(* ===== verification/Adapters.v ===== *)
(** * The SQL adapters keep the promises

    Each adapter of [Proofs] and [Outbox] satisfies the laws of its port, also when other
    processes run between the calls ([between]): every operation is one transaction and what
    it reports stays true. *)
From S2P Require Import Prelude PyStr Domain Ports Db Session Exec Evolution OrderLife Growth Proofs Outbox Handlers OrderOps Evidence System Serves.

Open Scope Z_scope.
Import PaymentState FulfillmentState.

(** ** Orders *)

Lemma get_for_fulfillment_seen id w :
  commits (SqlFulfillmentRepository.get_for_fulfillment id)
    (λ r w', w' = w ∧ ∀ f, r = Some f → seen id f w) w.
Proof.
  unfold SqlFulfillmentRepository.get_for_fulfillment. exec. exec_case; [|by exec].
  exec. split; [done|]. intros f [= <-]. apply find_row_Some in F as [Hin Hid%bool_decide_eq_true].
  exists r, r. split_and!; try done. by rewrite E, <-Hid.
Qed.
Lemma transition_seen id target key calendar w :
  commits (SqlFulfillmentRepository.transition_fulfillment_once id target key calendar)
    (λ f w', seen id f w') w.
Proof.
  unfold SqlFulfillmentRepository.transition_fulfillment_once. exec.
  exec_case; [|by exec]. apply find_row_Some in F as [Hin Hid%bool_decide_eq_true]. exec. exec_case.
  - exec. apply merge_calendar_step in E1 as [Hi _ _ _ _ _ _].
    exists a1, a1. split_and!; [done|done| |by rewrite Hi, Hid].
    rewrite D. apply elem_of_replace. right. split; [done|]. exists r. simpl. by rewrite Hi.
  - exec. cbv zeta. exec. subst.
    apply advanced_inv in E1 as (o1 & [Hi _ _ _ _ _ _]%merge_calendar_step & -> & _).
    eexists _, _. split_and!; [exact E2|reflexivity| |].
    + repeat match goal with D : World.db ?w = _ |- context [World.db ?w] => rewrite D; simpl end.
      apply elem_of_replace. right. split; [done|]. exists r. simpl. by rewrite Hi.
    + simpl. by rewrite Hi.
Qed.
#[export] Instance sql_orders_laws : OrdersLaws sql_orders.
Proof.
  split; intros.
  - apply reads_local; [|intros _; call get_for_fulfillment_seen; naive_solver].
    unfold reads. simpl. unfold SqlFulfillmentRepository.get_for_fulfillment. respects_tx.
  - apply serves_tx; [by apply tx_transition|]. intros _. apply transition_seen.
Qed.

(** ** Proofs *)

Lemma stored_proof_fields row reference v c b p :
  _stored_proof row reference v c b = Ok p →
  StoredProof.order_reference p = reference ∧ StoredProof.version p = ProofVersion.version row.
Proof.
  unfold _stored_proof. intros H. do 3 (apply result_bind_Ok in H as (? & ? & H); cbv zeta in H).
  apply result_bind_Ok in H as (ref & Hr & H). apply result_bind_Ok in H as (tg & _ & H).
  apply OrderReference_Ok in Hr as ->.
  by apply StoredProof.post_init_id in H as [-> _].
Qed.
Lemma stored_chained d o q : good d → o ∈ Db.orders d → q ∈ Db.proof_versions d →
  ProofVersion.order_id q = Order.id o → ProofVersion.target_digest q = Order.manifest_digest o.
Proof.
  intros G Ho Hq E. destruct (ch_target _ _ (gd_chained _ G q Hq)) as (o' & Ho' & Ei & Et).
  rewrite <-Et. f_equal. eapply tbl_wf_id; [apply (db_wf_tbl (R:=Order.row)), (gd_wf _ G)|done..|].
  simpl. congruence.
Qed.
Lemma latest_stored reference w :
  good (World.db w) →
  commits (SqlProofStore.latest reference)
    (λ r w', w' = w ∧ ∀ p, r = Some p → stored_for p w ∧ StoredProof.order_reference p = reference) w.
Proof.
  intros G. unfold SqlProofStore.latest, SqlProofStore.latest_for_order, latest_version, latest_observation.
  exec. exec_case; [|by exec]. apply find_row_Some in F as [Ho Href%bool_decide_eq_true].
  exec. exec_case; [|by exec]. exec. exec_case; [|by exec]. exec.
  assert (∀ v c b p, _stored_proof r1 (Order.order_reference r) v c b = Ok p →
    stored_for p w ∧ StoredProof.order_reference p = reference) as Hfin.
  { intros v c b p [Er Ev]%stored_proof_fields. apply find_row_Some in F0 as [Hq Hid%bool_decide_eq_true].
    apply best_version_elem in F as [Hr0 Ho0].
    assert (r1 = r0) as -> by (eapply tbl_wf_id; [apply (db_wf_tbl (R:=ProofVersion.row)), (gd_wf _ G)|done..]).
    split; [|congruence]. exists r, r0. split_and!; [done|congruence|done..|]. by eapply stored_chained. }
  exec_case; exec; (split; [done|]); intros p [= <-]; by eapply Hfin.
Qed.
Lemma append_check_true order latest p :
  SqlProofStore.append_check order latest p = Ok true →
  ∃ l, latest = Some l ∧ ProofVersion.version l = StoredProof.version p.
Proof.
  unfold SqlProofStore.append_check. destruct latest as [l|].
  - case_bool_decide; [by exists l|]. intros (? & _ & (? & _ & [=])%result_bind_Ok)%result_bind_Ok.
  - by intros (? & _ & [=])%result_bind_Ok.
Qed.
Lemma append_stored p w :
  good (World.db w) → commits (SqlProofStore.append p) (λ _ w', stored_for p w') w.
Proof.
  intros G. unfold SqlProofStore.append, latest_version, _insert_verification.
  exec. exec_case; [|by exec]. apply find_row_Some in F as [Ho Href%bool_decide_eq_true]. exec.
  apply negb_false_iff, bool_decide_eq_true in C0. apply merge_calendar_step in E as [Ei _ Ef _ _ _ _].
  apply immutable_changed_false in Ef as (Er & _ & Ed & _).
  assert (a ∈ Db.orders (World.db w')) as Ha.
  { rewrite D. apply elem_of_replace. right. split; [done|]. exists r. by split; [|simpl; congruence]. }
  assert (Db.proof_versions (World.db w') = Db.proof_versions (World.db w)) as Hpv by (by rewrite D).
  destruct a0; exec.
  - apply append_check_true in E0 as (l & -> & Ev). apply best_version_elem in F0 as [Hl Hlo].
    simpl in Hl. rewrite Hpv in Hl. exists a, l. split_and!; [done|congruence|by rewrite Hpv|done|done|].
    rewrite <-Ed. eapply stored_chained; [done..|congruence].
  - assert (∀ w2, tbl (R:=Order.row) (World.db w2) = tbl (World.db w') →
      tbl (World.db w2) = (tbl (World.db w') ++ [SqlProofStore.new_version u a p a0 t0])%list →
      stored_for p w2) as Hfin.
    { simpl. intros w2 Eo Ep. exists a, (SqlProofStore.new_version u a p a0 t0). rewrite Eo, Ep.
      split_and!; [done|congruence|apply elem_of_app; right; by left|done|done|simpl; congruence]. }
    exec_all; apply Hfin; by_dbs; reflexivity.
Qed.
#[export] Instance sql_proofs_laws : ProofsLaws sql_proofs.
Proof.
  split; intros.
  - apply serves_tx; [by apply tx_append|]. intros G. by apply append_stored.
  - apply reads_local; [|intros G; call latest_stored; [done|naive_solver]].
    unfold reads. simpl. unfold SqlProofStore.latest, SqlProofStore.latest_for_order, latest_version, latest_observation.
    respects_tx.
Qed.

(** ** Verifications, observations, bundles and messages *)

Lemma put_verified_checked id version v w :
  commits (SqlVerificationRepository.put_verified_once id version v) (λ _ w', checked id w') w.
Proof.
  unfold SqlVerificationRepository.put_verified_once, _insert_verification.
  exec. exec_case; [|by exec]. apply find_row_Some in F as [Ho Hid%bool_decide_eq_true].
  exec. exec_case; [|by exec]. exec. apply find_row_Some in F as [Hp Hpv].
  unfold this_version in Hpv. apply andb_prop in Hpv as [Hpo%bool_decide_eq_true Hpv%bool_decide_eq_true].
  apply negb_false_iff, bool_decide_eq_true in C.
  assert (∀ w2 q, tbl (R:=Order.row) (World.db w2) = tbl (World.db w) →
    tbl (R:=ProofVersion.row) (World.db w2) = tbl (World.db w) → q ∈ Db.proof_verifications (World.db w2) →
    ProofVerification.order_id q = a0 → ProofVerification.proof_version q = version → checked id w2) as Hfin.
  { simpl. intros w2 q Eo Ep Hq E1 E2. exists r. split_and!; [by rewrite Eo|congruence|].
    exists r0, q. split; [by rewrite Ep|congruence..]. }
  exec_case.
  - exec. apply find_row_Some in F0 as [Hv Hvv]. unfold this_verification in Hvv.
    apply andb_prop in Hvv as [?%bool_decide_eq_true ?%bool_decide_eq_true]. by eapply Hfin.
  - exec_all. eapply Hfin; [by_dbs; reflexivity|by_dbs; reflexivity|
      by_dbs; apply elem_of_app; right; apply list_elem_of_singleton; reflexivity|reflexivity|reflexivity].
Qed.
#[export] Instance sql_verifications_laws : VerificationsLaws sql_verifications.
Proof.
  split; intros.
  - apply serves_tx; [apply tx_verified|]. intros _. apply put_verified_checked.
  - apply serves_reads. unfold reads. simpl. unfold SqlVerificationRepository.get_verified, latest_observation.
    respects_tx.
Qed.
Lemma serves_tx_any {A} (m : M A) w : transaction (World.db w) m → serves m (λ _ _, True) w.
Proof. intros T. apply serves_tx; [done|]. intros _ a w' _. done. Qed.
#[export] Instance sql_observations_laws : ObservationsLaws sql_observations.
Proof.
  split; intros; [apply serves_tx_any, tx_observe|]. apply serves_reads. unfold reads. simpl.
  unfold SqlBitcoinConfirmationObservations.latest, latest_observation. respects_tx.
Qed.
#[export] Instance sql_bundles_laws : BundlesLaws sql_bundles.
Proof. intros id version bundle w. apply serves_tx_any, tx_bundle. Qed.
#[export] Instance sql_outbox_laws : OutboxLaws sql_outbox.
Proof. intros message w. apply serves_tx_any, tx_outbox. Qed.

(** ** Other processes between the calls

    [between other m]: anything the rest of the service does ([other]), then [m]. *)
Definition between {A} (other : M unit) (m : M A) : M A := do! other in m.

Section Between.
Context (other : M unit) (Hother : respects service other).
Lemma serves_between {A} (m : M A) (P : World.t → Prop) `{!Stable P} Q w :
  P w → (∀ w', P w' → serves m Q w') → serves (between other m) Q w.
Proof.
  intros HP Hm. apply serves_reach. intros Hr. unfold between.
  eapply serves_bind; [by apply serves_outside|]. intros ? w' S _ _. apply Hm.
  by apply (stable (P:=P) w w').
Qed.
#[export] Instance true_stable : Stable (λ _, True).
Proof. done. Qed.
#[export] Instance may_transition_stable id target :
  Stable (λ w, under_way id w ∧ may_enter (World.db w) id target).
Proof.
  intros w w' Hr S [Hu (o & Ho & Hi & Hm)]. split; [by eapply under_way_stable|].
  destruct (order_ahead _ _ _ Hr S Ho) as (o' & Ho' & [E Er Ed Hk]). exists o'. split_and!; [done|congruence|].
  destruct Hm as [Hm|Hm]; [left; lia|right].
  eapply supported_grows, Hm; [apply (kp_grows _ _ (service_kept _ _ Hr S))|by split|done].
Qed.

Definition orders_between (orders : FulfillmentRepository) : FulfillmentRepository := {|
  get_for_fulfillment id := between other (get_for_fulfillment orders id);
  transition_fulfillment_once id target key calendar :=
    between other (transition_fulfillment_once orders id target key calendar) |}.
Definition proofs_between (proofs : ProofStore) : ProofStore := {|
  proofs_append p := between other (proofs_append proofs p);
  proofs_latest reference := between other (proofs_latest proofs reference) |}.
Definition verifications_between (verifications : VerificationRepository) : VerificationRepository := {|
  put_verified_once id version v := between other (put_verified_once verifications id version v);
  get_verified id version := between other (get_verified verifications id version) |}.
Definition observations_between (observations : ConfirmationObservationRepository)
    : ConfirmationObservationRepository := {|
  record_once id version key v := between other (record_once observations id version key v);
  observations_latest id version := between other (observations_latest observations id version) |}.
Definition bundles_between (bundles : BundleRepository) : BundleRepository := {|
  put_once id version bundle := between other (put_once bundles id version bundle) |}.
Definition outbox_between (outbox : OutboxPort) : OutboxPort := {|
  enqueue message := between other (enqueue outbox message) |}.

Ltac between_law L := simpl; apply (serves_between _ (λ _, True)); [done|intros; apply L].
Lemma orders_between_laws `{!OrdersLaws orders} : OrdersLaws (orders_between orders).
Proof.
  split; intros; [between_law orders_get|].
  apply (serves_between _ (λ w, under_way id w ∧ may_enter (World.db w) id target)); [done|].
  intros w' []. by apply orders_transition.
Qed.
Lemma proofs_between_laws `{!ProofsLaws proofs} : ProofsLaws (proofs_between proofs).
Proof. split; intros; [|between_law proofs_latest_law]. between_law proofs_append_law; done. Qed.
Lemma verifications_between_laws `{!VerificationsLaws verifications} :
  VerificationsLaws (verifications_between verifications).
Proof. split; intros; [between_law put_verified_law|between_law get_verified_law]. Qed.
Lemma observations_between_laws `{!ObservationsLaws observations} :
  ObservationsLaws (observations_between observations).
Proof. split; intros; [between_law record_once_law|between_law observations_latest_law]. Qed.
Lemma bundles_between_laws `{!BundlesLaws bundles} : BundlesLaws (bundles_between bundles).
Proof. intros ? ? ? ?. between_law put_once_law. Qed.
Lemma outbox_between_laws `{!OutboxLaws outbox} : OutboxLaws (outbox_between outbox).
Proof. intros ? ?. between_law enqueue_law. Qed.
End Between.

==*==

**Problem statement:**
Word for word, quote the lines of the material from the first line through the line with "exists a1, a1.", both ends included.

**Output:**
(* ===== verification/Adapters.v ===== *)
(** * The SQL adapters keep the promises

    Each adapter of [Proofs] and [Outbox] satisfies the laws of its port, also when other
    processes run between the calls ([between]): every operation is one transaction and what
    it reports stays true. *)
From S2P Require Import Prelude PyStr Domain Ports Db Session Exec Evolution OrderLife Growth Proofs Outbox Handlers OrderOps Evidence System Serves.

Open Scope Z_scope.
Import PaymentState FulfillmentState.

(** ** Orders *)

Lemma get_for_fulfillment_seen id w :
  commits (SqlFulfillmentRepository.get_for_fulfillment id)
    (λ r w', w' = w ∧ ∀ f, r = Some f → seen id f w) w.
Proof.
  unfold SqlFulfillmentRepository.get_for_fulfillment. exec. exec_case; [|by exec].
  exec. split; [done|]. intros f [= <-]. apply find_row_Some in F as [Hin Hid%bool_decide_eq_true].
  exists r, r. split_and!; try done. by rewrite E, <-Hid.
Qed.
Lemma transition_seen id target key calendar w :
  commits (SqlFulfillmentRepository.transition_fulfillment_once id target key calendar)
    (λ f w', seen id f w') w.
Proof.
  unfold SqlFulfillmentRepository.transition_fulfillment_once. exec.
  exec_case; [|by exec]. apply find_row_Some in F as [Hin Hid%bool_decide_eq_true]. exec. exec_case.
  - exec. apply merge_calendar_step in E1 as [Hi _ _ _ _ _ _].
    exists a1, a1. split_and!; [done|done| |by rewrite Hi, Hid].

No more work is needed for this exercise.